The volume of Luther's is writing is simply astonishing. His published works fill up 80 volumes, and this was not done with a word processor, but with quill and ink. The rest is history. Brand Luther was informative, and motivational. I highly recommend.

Here I Stand by Yale Reformation scholar, Roland Bainton, is my second recommend. Published over fifty years ago, this classic has sold in the millions. For anyone wanting to understand Luther and the Reformation Bainton is the place to start. Written in an engaging, easy to read style, this book is highly readable.

A World Lit Only By Fire by esteemed historian, William Manchester, is my third recommend. The subtitle is The Medieval mind and the Renaissance, a Portrait of an Age. Manchester writes as a secular historian about daily life in the sixteenth century, which was the time of Luther and the Reformation. People lived, acted, and thought so differently it is almost hard to believe we have anything in common. It was the era of witches, knights, the dread inquisition, the divine right of kings, grotesque immorality, burning at the stake, plagues, dreadful ignorance, filth, and very short lives. Because Manchester details the cruelty and immorality of the era, I only recommend this book for adults. 

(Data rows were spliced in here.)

(** * PyDDM [ddm/sample.py]: the [Sample] container, embedded and verified

    The module is a single class, [Sample], with a helper iterator class
    [_Sample_Iter_Wraper].  The embedding below follows the Python text
    method by method:

    - Python exceptions are values of [exn]; a computation that may raise
      has type [result A].
    - A one-dimensional sequence of numbers is either a numpy array (which
      carries a [writeable] flag) or a plain Python list (which has none).
      Numbers are rationals [Q], every double being one; [==] on numbers
      is [Qeq_bool].  Where Python computes a quotient or a sum of
      scalars in double precision, the result is rounded to the nearest
      double by [round_double].
    - A dictionary with string keys ([**kwargs], [self.conditions]) is a
      [gmap string _].
    - The module is written against the Python 2 protocols: the iterator
      method is [next], and [map(f, xs)] is a list.  *)

From Stdlib Require Import QArith Qround Qpower Qabs Lqa.
From stdpp Require Import gmap strings list fin_maps sorting.

Local Open Scope Z_scope.

(** ** Exceptions and fallible computations *)

Inductive exn : Set :=
  | AssertionError
  | AttributeError
  | IndexError
  | KeyError
  | ValueError
  | ZeroDivisionError
  | StopIteration
  (* raised by the decorators of the [paranoid] package *)
  | ArgumentTypeError
  | ReturnTypeError
  | EntryConditionsError
  | ExitConditionsError.

Inductive result (A : Type) : Type :=
  | Ok (a : A)
  | Raise (e : exn).
Arguments Ok {A} a.
Arguments Raise {A} e.

#[global] Instance result_ret : MRet result := λ A a, Ok a.
#[global] Instance result_bind : MBind result := λ A B f m,
  match m with
  | Ok a => f a
  | Raise e => Raise e
  end.
#[global] Instance result_fmap : FMap result := λ A B f m,
  match m with
  | Ok a => Ok (f a)
  | Raise e => Raise e
  end.

(** [assert b] *)
Definition py_assert (b : bool) : result unit :=
  if b then Ok tt else Raise AssertionError.

Definition is_Ok {A} (r : result A) : Prop := ∃ a, r = Ok a.

(** Build a dictionary entry by entry, where computing an entry may raise:
    the shape of [for k, v in d.items(): ...] and of a dict comprehension. *)
Definition dict_mapM {A B} (f : string → A → result B) (d : gmap string A)
    : result (gmap string B) :=
  map_fold (λ k v acc, acc ← acc; v' ← f k v; Ok (<[k:=v']> acc)) (Ok ∅) d.

(** ** Numbers: double precision *)

(** Rounding to the nearest whole number, ties to the even one.  This is
    [np.round], and the rounding of the significand of a double. *)
Definition np_round (x : Q) : Z :=
  let f := Qfloor x in
  match (x - inject_Z f ?= 1 # 2)%Q with
  | Lt => f
  | Gt => f + 1
  | Eq => if Z.even f then f else f + 1
  end.

(** 2 to the power [e] *)
Definition pow2 (e : Z) : Q := (2 ^ e)%Q.

(** [floor(log2 x)] for a positive [x] *)
Definition ilog2 (x : Q) : Z :=
  let k := Z.log2 (Qnum x) - Z.log2 (Z.pos (Qden x)) in
  if Qle_bool (pow2 k) x then k else k - 1.

(** The spacing of the doubles around [x]: 53 significant bits, and the
    fixed spacing of the subnormal numbers below [2 ^ -1022]. *)
Definition ulp (x : Q) : Q := pow2 (Z.max (ilog2 (Qabs x)) (-1022) - 52).

(** The double nearest to [x], ties to the even one: the value of an
    IEEE 754 operation whose exact result is [x].  A result beyond the
    range of the doubles (Python's [inf]) stays a number of that
    size. *)
Definition round_double (x : Q) : Q :=
  (inject_Z (np_round (x / ulp x)) * ulp x)%Q.

(** [a + b] on two entries of numpy arrays: the double nearest to the
    sum.  Whole numbers add exactly as long as the sum is below
    [2 ^ 53] in size, as they do in an array of integers. *)
Definition np_add (a b : Q) : Q := round_double (a + b).

(** ** Sequences of numbers: numpy arrays and Python lists *)

Inductive pyseq : Type :=
  | ndarray (writeable : bool) (items : list Q)
  | pylist (items : list Q).

Definition data (a : pyseq) : list Q :=
  match a with
  | ndarray _ l => l
  | pylist l => l
  end.

(** [len(a)] *)
Definition len (a : pyseq) : nat := length (data a).

(** [np.asarray(l)] on a list: a fresh, writeable array. *)
Definition np_asarray (l : list Q) : pyseq := ndarray true l.

(** [a in NDArray(d=1, t=Number)].  The type comes from the [paranoid]
    package, which is not part of this module: its test is
    [isinstance(a, np.ndarray)] plus the dimension and element type, and
    the latter two hold of every [pyseq]. *)
Definition in_NDArray (a : pyseq) : bool :=
  match a with
  | ndarray _ _ => true
  | pylist _ => false
  end.

(** [a.flags.writeable = False]: lists have no attribute [flags]. *)
Definition set_readonly (a : pyseq) : result pyseq :=
  match a with
  | ndarray _ l => Ok (ndarray false l)
  | pylist _ => Raise AttributeError
  end.

Definition readonly (a : pyseq) : bool :=
  match a with
  | ndarray w _ => negb w
  | pylist _ => false
  end.

(** [a[i] = x], the in-place mutation that a read-only array refuses
    (numpy: "assignment destination is read-only"). *)
Definition setitem (a : pyseq) (i : nat) (x : Q) : result pyseq :=
  match a with
  | ndarray w l =>
      if w then
        if decide (i < length l)%nat then Ok (ndarray w (<[i:=x]> l))
        else Raise IndexError
      else Raise ValueError
  | pylist l =>
      if decide (i < length l)%nat then Ok (pylist (<[i:=x]> l))
      else Raise IndexError
  end.

(** [a[i]] for [i >= 0]. *)
Definition getitem {A} (l : list A) (i : nat) : result A :=
  match l !! i with
  | Some x => Ok x
  | None => Raise IndexError
  end.

(** numpy's binary operators on one-dimensional operands: element by
    element when the lengths agree, a length-one operand is stretched,
    anything else "could not be broadcast together". *)
Definition np_broadcast {A B C} (f : A → B → C) (a : list A) (b : list B)
    : result (list C) :=
  if decide (length a = length b) then Ok (zip_with f a b)
  else match a, b with
       | [x], _ => Ok (map (f x) b)
       | _, [y] => Ok (map (λ x, f x y) a)
       | _, _ => Raise ValueError
       end.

Last, skipping to the 18th century, everyone should read Amazing Grace by Eric Metaxas, the story of William Wilberforce. Converted in his early 20s, the five-foot-tall Wilberforce was a member of Parliament for over forty years, and he was known for his amazing gift of oratory. One observer wrote, when he began speaking I thought, “what a shrimp,” but by the time he finished I realized I had been listening to a whale.
Wilberforce joined the “Clapham Fellowship” a band of Christian brothers and sisters devoted to ending the British slave and reforming the moral temper of the British people. He persevered until the job was done, and it took fifty years. You will learn about the horrors of the slave trade, John Newton, 
Wilberforce’ mentor, life in 18th century England, and what a life dedicated to persevering in a righteous cause, despite numerous obstacles, can accomplish. Amazing Grace will encourage those working for similar causes today, such as the drive to end abortion in North America.